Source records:
———
(** What a hash table requires of its character set: keys that are equal have the same hash number. *)
Class Collation (hash_function : str → Z) (strnncoll : str → str → Z) : Prop :=
  equal_hash a b : length a = length b → strnncoll a b = 0 → hash_function a = hash_function b.

Section spec.
Context {R : Type} `{EqDecision R}.
Context (key_of : R → str) (hash_function : str → Z) (strnncoll : str → str → Z) `{Hcoll : !Collation hash_function strnncoll}.
Implicit Types (H : HASH R) (m : gmap Z (HASH_LINK R)) (L : gmap Z (Z * R)) (e : HASH_LINK R) (ch : Z → list Z) (rs : list R).

Definition bucket H (h : Z) : Z := my_hash_mask h (blength H) (records H).

(** The table has the records [rs], in some order. *)
Definition hash_table H rs : Prop := ∃ L ch,
  table (bucket H) (array H) (records H) None L ch ∧ sizes (blength H) (records H) ∧
  (∀ i h d, L !! i = Some (h, d) → h = hash_function (key_of d)) ∧ (contents L).*2 ≡ₚ rs.

(** The record has the key. *)
Definition same_key (key : str) (r : R) : Prop := length (key_of r) = length key ∧ strnncoll (key_of r) key = 0.
#[global] Instance same_key_dec key r : Decision (same_key key r).
Proof. unfold same_key. apply _. Defined.

Lemma hashcmp_spec e key : key ≠ [] → hashcmp key_of strnncoll e key (Z.of_nat (length key)) = Ret (bool_decide (¬ same_key key (data e))).
Proof.
  intros Hne. unfold hashcmp. assert (length key ≠ 0%nat) by (by destruct key). destruct (decide (length (key_of (data e)) = length key)) as [Hl | Hl].
  - rewrite bool_decide_false by lia. unfold key_bytes. rewrite bool_decide_true by lia. obind. rewrite Hl, Nat2Z.id, take_ge by lia. f_equal. apply bool_decide_ext. unfold same_key. tauto.
  - rewrite bool_decide_true by lia. f_equal. symmetry. apply bool_decide_eq_true. unfold same_key. tauto.
Qed.

(** ** Searching by key *)

(** The records of a chain that have the key, with their cells; the first of them. *)
Definition matches m (key : str) (l : list Z) : list (R * Z) :=
  omap (λ i, e ← m !! i; if decide (same_key key (data e)) then Some (data e, i) else None) l.
Definition match_in m (key : str) (l : list Z) : option (R * Z) := head (matches m key l).

Lemma matches_cons m key x l e : m !! x = Some e → matches m key (x :: l) = if decide (same_key key (data e)) then (data e, x) :: matches m key l else matches m key l.
Proof. intros He. unfold matches. cbn [omap list_omap]. rewrite He. cbn [mbind option_bind]. by case_decide. Qed.

Lemma match_in_cons m key x l e : m !! x = Some e → match_in m key (x :: l) = if decide (same_key key (data e)) then Some (data e, x) else match_in m key l.
Proof. intros He. unfold match_in. rewrite (matches_cons _ _ _ _ _ He). by case_decide. Qed.

Lemma next_loop_spec H key : key ≠ [] → array H !! NO_RECORD = None → ∀ l fuel x, (length l ≤ fuel)%nat → path (array H) x l →
  next_loop key_of strnncoll fuel H key (Z.of_nat (length key)) x = Ret (match_in (array H) key l).
Proof.
  intros Hkey Hno. induction l as [| y l IH]; intros fuel x Hfuel Hp.
  - cbn in Hp. subst. destruct fuel; cbn [next_loop]; by rewrite bool_decide_true.
  - destruct fuel as [| fuel]; [cbn in Hfuel; lia |]. destruct Hp as [-> (e & He & Hp)]. cbn [next_loop]. rewrite bool_decide_false by congruence.
    rewrite (cell_Ret _ _ _ He). obind. rewrite hashcmp_spec by done. obind. rewrite (match_in_cons _ _ _ _ _ He). case_bool_decide as Hs; cbn [negb].
    + rewrite (decide_False (P := same_key key (data e))) by done. apply IH; [cbn in Hfuel; lia | done].
    + by rewrite (decide_True (P := same_key key (data e))) by done.
Qed.
(* ===== verification/StrToInt.v ===== *)
(** * Integers and text: [str2int]

    What [str2int] returns for every text that ends in NUL, that it reads what [int2str] printed, and where it departs from its description. *)

From S2P Require Import Prelude IntStr IntStrSpec StrToll.

(** ** The number *)

Section number.
Context (r N : Z).
Hypothesis Hr : 2 ≤ r ≤ 36.
Hypothesis HN : 0 ≤ N ≤ 2 ^ 63.

(** What is left of the bound above the digits of value [v], of which there are [k]. *)
Definition allows (v : Z) (k : nat) (q : Z) : Prop := 0 ≤ q ∧ ∀ x, 0 ≤ x → v + r ^ Z.of_nat k * x ≤ N ↔ x ≤ q.

Lemma allows_step v k q d : allows v k q → 0 ≤ d ≤ q → allows (v + r ^ Z.of_nat k * d) (S k) ((q - d) / r).
Proof using Hr HN.
  intros [Hq Hleft] Hd. split; [apply Z.div_pos; lia |]. intros x Hx. rewrite Nat2Z.inj_succ, Z.pow_succ_r by lia.
  specialize (Hleft (r * x + d) ltac:(nia)). replace (v + r ^ Z.of_nat k * d + r * r ^ Z.of_nat k * x) with (v + r ^ Z.of_nat k * (r * x + d)) by lia.
  rewrite Hleft. pose proof (Z.div_mod (q - d) r ltac:(lia)). pose proof (Z.mod_pos_bound (q - d) r ltac:(lia)). nia.
Qed.

Lemma allows_bound v k q d : allows v k q → 0 ≤ d ≤ q → v + r ^ Z.of_nat k * d ≤ N.
Proof. intros [_ Hleft] Hd. apply Hleft; lia. Qed.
———
TASK DESCRIPTION
Which lines run from the one holding "Definition same_key (key" through the one holding "intros Hne. unfold" in the records above? Repeat them exactly, both included, and nothing more.

ANSWER TO THIS EXERCISE
Definition same_key (key : str) (r : R) : Prop := length (key_of r) = length key ∧ strnncoll (key_of r) key = 0.
#[global] Instance same_key_dec key r : Decision (same_key key r).
Proof. unfold same_key. apply _. Defined.

Lemma hashcmp_spec e key : key ≠ [] → hashcmp key_of strnncoll e key (Z.of_nat (length key)) = Ret (bool_decide (¬ same_key key (data e))).
Proof.
  intros Hne. unfold hashcmp. assert (length key ≠ 0%nat) by (by destruct key). destruct (decide (length (key_of (data e)) = length key)) as [Hl | Hl].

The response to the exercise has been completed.